═══ INPUT ═══
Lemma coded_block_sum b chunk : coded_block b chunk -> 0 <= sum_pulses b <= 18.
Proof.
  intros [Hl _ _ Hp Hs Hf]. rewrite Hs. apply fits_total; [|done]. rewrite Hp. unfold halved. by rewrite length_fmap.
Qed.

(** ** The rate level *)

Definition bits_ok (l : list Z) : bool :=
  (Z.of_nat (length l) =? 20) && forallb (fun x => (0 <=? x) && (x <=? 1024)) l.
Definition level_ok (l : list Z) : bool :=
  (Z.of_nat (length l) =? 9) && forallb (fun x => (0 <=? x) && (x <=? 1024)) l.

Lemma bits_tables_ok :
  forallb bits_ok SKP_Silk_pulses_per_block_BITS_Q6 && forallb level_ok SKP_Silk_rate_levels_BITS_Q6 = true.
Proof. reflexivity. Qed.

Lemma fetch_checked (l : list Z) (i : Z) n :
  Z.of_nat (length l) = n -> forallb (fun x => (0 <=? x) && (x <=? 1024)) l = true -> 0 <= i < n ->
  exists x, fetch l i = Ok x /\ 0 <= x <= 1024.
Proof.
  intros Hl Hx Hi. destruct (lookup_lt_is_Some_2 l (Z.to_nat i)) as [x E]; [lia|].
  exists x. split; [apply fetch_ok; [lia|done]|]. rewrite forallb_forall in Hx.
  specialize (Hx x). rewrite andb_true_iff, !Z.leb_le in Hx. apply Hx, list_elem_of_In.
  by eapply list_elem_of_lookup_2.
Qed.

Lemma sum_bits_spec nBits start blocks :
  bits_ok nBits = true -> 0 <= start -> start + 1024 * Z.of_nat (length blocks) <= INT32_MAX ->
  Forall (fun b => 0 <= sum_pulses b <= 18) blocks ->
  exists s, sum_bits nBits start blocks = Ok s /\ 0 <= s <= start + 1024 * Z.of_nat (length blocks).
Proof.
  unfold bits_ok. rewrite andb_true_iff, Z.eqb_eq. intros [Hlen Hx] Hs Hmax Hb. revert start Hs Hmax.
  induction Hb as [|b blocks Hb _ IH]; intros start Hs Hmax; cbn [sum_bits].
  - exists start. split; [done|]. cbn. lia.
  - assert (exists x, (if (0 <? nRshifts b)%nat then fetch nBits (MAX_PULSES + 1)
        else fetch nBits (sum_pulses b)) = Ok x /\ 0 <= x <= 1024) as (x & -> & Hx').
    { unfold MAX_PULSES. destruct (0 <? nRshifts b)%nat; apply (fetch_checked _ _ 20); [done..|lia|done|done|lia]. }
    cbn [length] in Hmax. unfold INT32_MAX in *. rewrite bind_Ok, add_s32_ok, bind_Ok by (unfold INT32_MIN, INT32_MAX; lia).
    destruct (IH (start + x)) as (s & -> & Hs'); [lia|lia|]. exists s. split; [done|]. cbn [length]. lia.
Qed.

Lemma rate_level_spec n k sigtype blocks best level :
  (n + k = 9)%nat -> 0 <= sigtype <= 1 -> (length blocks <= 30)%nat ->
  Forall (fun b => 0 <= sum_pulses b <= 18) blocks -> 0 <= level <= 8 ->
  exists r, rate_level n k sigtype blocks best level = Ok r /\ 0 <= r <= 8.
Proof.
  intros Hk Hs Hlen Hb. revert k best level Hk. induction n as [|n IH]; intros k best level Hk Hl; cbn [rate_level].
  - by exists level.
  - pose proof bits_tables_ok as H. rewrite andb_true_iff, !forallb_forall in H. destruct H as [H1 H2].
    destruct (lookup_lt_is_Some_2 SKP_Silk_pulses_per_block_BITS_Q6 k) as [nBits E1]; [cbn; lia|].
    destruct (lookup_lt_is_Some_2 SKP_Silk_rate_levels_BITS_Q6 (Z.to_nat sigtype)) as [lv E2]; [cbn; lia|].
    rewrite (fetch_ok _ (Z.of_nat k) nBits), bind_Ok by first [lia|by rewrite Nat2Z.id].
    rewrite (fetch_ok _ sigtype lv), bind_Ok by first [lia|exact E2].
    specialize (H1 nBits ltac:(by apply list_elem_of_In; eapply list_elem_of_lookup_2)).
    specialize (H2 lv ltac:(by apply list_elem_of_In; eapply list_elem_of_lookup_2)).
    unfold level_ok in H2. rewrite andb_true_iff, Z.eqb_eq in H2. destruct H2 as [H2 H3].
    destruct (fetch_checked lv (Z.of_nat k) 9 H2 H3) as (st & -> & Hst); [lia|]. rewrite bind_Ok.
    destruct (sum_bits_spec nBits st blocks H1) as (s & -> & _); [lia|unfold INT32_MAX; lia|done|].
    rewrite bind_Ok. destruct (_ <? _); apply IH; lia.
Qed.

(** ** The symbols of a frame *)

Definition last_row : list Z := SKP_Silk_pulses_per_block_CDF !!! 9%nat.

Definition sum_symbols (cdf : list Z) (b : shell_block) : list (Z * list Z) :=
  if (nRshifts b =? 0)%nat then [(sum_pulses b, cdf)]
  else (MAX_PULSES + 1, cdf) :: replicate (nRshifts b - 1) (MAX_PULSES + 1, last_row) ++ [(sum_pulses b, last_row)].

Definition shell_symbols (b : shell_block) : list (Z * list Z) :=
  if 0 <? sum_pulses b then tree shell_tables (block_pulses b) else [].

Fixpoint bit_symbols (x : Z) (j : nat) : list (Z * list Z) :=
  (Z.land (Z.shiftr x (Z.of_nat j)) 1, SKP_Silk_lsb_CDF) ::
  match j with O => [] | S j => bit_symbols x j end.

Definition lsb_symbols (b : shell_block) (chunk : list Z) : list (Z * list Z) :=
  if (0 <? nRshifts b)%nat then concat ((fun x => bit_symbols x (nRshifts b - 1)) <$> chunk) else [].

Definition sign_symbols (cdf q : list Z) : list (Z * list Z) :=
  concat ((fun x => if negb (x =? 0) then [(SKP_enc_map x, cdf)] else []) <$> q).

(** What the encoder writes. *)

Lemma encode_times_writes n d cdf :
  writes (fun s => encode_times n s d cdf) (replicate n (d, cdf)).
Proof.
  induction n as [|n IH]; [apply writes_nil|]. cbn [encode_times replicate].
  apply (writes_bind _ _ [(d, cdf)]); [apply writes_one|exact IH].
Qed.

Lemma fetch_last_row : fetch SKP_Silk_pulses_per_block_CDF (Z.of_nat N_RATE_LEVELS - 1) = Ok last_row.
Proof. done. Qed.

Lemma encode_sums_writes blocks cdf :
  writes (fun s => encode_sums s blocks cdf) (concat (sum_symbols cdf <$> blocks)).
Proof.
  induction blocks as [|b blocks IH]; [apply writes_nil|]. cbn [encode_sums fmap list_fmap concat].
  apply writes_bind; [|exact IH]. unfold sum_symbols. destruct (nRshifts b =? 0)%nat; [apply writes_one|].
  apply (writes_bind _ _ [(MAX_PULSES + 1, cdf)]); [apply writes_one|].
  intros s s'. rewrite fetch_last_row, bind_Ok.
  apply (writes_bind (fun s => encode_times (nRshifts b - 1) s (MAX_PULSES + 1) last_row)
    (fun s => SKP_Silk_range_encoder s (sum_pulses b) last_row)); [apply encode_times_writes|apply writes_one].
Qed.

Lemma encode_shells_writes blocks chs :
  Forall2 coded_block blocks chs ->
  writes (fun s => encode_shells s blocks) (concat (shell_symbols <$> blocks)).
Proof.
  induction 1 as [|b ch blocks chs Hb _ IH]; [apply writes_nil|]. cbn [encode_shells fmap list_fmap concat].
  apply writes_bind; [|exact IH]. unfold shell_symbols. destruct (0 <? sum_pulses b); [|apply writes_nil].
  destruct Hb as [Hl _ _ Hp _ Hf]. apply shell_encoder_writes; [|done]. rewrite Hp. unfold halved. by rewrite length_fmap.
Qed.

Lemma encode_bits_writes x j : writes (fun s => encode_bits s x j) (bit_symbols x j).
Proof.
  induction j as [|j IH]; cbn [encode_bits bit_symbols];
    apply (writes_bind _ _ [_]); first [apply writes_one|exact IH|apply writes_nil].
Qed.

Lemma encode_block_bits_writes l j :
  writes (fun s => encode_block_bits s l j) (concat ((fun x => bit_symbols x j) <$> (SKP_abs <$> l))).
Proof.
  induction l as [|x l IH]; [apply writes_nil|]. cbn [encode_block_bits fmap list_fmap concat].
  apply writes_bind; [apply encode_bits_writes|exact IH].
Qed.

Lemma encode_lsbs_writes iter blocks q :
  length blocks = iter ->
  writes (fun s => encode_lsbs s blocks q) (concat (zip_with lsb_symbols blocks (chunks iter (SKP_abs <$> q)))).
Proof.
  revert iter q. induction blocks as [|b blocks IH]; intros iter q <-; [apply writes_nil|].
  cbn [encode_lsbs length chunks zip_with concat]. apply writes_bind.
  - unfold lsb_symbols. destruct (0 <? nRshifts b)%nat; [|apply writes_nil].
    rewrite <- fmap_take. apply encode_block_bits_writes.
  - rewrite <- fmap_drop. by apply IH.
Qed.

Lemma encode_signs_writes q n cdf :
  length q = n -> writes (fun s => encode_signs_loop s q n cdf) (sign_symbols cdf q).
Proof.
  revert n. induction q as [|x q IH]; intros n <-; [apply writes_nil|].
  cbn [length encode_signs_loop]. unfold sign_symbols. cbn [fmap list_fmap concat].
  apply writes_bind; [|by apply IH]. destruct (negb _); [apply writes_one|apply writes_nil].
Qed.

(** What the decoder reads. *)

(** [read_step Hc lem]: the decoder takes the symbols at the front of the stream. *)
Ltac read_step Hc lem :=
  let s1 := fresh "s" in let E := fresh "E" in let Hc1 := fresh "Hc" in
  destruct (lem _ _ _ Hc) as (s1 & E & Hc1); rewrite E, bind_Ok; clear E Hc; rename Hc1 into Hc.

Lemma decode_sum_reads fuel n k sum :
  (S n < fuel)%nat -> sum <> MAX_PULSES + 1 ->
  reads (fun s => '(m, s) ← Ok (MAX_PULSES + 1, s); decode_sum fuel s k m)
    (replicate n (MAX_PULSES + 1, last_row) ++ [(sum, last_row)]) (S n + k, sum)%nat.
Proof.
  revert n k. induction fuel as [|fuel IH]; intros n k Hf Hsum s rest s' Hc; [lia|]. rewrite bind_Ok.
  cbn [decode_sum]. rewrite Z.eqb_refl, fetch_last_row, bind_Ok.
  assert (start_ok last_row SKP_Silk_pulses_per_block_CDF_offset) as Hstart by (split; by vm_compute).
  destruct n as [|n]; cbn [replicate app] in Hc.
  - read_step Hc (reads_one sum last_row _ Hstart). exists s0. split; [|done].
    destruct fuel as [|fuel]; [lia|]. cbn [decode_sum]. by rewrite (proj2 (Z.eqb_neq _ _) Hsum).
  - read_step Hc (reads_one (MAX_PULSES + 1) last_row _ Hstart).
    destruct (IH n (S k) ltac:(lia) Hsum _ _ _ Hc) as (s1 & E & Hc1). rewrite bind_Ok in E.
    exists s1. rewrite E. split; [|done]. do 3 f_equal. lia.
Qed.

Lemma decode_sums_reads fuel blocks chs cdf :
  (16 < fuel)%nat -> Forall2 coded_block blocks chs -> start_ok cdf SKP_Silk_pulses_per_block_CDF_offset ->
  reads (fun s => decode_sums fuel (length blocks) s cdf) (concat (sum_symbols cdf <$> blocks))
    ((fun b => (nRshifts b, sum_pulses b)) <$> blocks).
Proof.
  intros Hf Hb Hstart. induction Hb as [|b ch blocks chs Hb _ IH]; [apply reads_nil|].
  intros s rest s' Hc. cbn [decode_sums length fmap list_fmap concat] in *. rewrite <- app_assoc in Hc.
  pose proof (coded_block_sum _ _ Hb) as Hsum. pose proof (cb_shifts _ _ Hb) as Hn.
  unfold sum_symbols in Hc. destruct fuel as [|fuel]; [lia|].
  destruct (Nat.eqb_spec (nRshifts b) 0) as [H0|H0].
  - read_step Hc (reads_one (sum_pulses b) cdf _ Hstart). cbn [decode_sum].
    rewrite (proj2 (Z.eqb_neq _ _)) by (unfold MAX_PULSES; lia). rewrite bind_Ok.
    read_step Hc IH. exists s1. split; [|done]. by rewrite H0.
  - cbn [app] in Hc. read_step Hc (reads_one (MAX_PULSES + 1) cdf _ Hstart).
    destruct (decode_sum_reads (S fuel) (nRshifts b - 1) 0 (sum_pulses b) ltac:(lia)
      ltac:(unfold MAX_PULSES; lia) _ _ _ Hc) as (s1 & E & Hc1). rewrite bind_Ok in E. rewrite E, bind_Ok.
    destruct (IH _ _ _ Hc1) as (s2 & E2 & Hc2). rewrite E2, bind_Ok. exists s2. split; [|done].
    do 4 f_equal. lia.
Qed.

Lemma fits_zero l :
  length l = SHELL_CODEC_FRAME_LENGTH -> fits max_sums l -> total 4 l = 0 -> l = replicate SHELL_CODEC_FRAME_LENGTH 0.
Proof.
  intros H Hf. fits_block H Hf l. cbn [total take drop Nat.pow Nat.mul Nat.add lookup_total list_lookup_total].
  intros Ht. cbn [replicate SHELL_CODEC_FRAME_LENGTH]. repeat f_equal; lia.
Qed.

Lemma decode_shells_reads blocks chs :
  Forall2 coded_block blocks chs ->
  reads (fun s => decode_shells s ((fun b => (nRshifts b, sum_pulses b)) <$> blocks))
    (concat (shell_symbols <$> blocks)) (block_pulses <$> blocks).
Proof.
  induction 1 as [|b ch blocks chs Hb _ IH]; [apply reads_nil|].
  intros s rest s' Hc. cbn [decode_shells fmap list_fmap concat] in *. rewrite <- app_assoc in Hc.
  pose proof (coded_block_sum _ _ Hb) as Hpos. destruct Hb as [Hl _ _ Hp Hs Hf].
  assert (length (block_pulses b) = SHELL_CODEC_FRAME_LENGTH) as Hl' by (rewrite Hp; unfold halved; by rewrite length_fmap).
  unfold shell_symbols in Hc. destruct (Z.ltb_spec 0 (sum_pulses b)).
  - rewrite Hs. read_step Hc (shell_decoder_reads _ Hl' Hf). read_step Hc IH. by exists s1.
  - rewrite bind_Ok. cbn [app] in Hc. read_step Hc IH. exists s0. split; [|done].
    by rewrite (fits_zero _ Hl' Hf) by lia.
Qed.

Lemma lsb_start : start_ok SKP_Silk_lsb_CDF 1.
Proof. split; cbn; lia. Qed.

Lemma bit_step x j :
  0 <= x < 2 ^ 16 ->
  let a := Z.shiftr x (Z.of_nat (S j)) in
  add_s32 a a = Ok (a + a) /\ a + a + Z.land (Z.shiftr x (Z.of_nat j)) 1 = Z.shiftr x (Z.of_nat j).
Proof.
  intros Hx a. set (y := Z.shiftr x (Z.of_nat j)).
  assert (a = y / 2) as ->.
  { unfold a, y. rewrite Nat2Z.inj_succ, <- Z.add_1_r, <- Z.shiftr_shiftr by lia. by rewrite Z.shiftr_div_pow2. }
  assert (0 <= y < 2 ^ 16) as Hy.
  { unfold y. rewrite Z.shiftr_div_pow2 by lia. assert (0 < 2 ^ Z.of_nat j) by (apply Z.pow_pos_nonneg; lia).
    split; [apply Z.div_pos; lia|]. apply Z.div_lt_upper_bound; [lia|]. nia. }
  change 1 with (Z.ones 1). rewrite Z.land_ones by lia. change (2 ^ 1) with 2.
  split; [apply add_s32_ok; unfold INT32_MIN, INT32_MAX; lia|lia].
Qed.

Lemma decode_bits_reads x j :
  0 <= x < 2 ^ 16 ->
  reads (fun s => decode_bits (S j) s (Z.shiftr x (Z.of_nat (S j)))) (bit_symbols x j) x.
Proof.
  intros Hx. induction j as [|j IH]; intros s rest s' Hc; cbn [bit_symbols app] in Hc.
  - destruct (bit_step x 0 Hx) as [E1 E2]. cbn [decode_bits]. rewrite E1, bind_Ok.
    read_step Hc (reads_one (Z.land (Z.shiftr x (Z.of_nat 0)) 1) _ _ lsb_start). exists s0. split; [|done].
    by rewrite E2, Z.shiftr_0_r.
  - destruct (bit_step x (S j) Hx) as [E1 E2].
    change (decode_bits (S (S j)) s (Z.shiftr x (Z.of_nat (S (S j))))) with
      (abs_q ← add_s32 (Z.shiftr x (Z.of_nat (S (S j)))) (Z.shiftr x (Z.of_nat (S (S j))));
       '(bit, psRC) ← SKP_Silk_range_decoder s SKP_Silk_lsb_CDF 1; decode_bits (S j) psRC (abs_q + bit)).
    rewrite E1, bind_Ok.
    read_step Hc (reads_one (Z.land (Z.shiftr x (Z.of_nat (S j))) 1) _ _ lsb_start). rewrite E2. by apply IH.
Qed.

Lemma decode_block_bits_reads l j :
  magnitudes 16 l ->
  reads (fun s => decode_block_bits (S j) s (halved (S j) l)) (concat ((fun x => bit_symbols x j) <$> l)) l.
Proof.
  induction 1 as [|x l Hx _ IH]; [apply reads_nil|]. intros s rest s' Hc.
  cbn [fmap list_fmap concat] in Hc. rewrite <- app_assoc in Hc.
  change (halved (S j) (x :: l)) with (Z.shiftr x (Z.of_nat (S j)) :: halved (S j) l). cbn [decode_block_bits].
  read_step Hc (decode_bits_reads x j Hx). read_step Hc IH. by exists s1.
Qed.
═══
# WHAT TO DO:
A word-for-word copy of the lines above from the one with "revert n k." through the one with "assert (start_ok last_row", inclusive, is the only output wanted.

# TASK ANSWER:
  revert n k. induction fuel as [|fuel IH]; intros n k Hf Hsum s rest s' Hc; [lia|]. rewrite bind_Ok.
  cbn [decode_sum]. rewrite Z.eqb_refl, fetch_last_row, bind_Ok.
  assert (start_ok last_row SKP_Silk_pulses_per_block_CDF_offset) as Hstart by (split; by vm_compute).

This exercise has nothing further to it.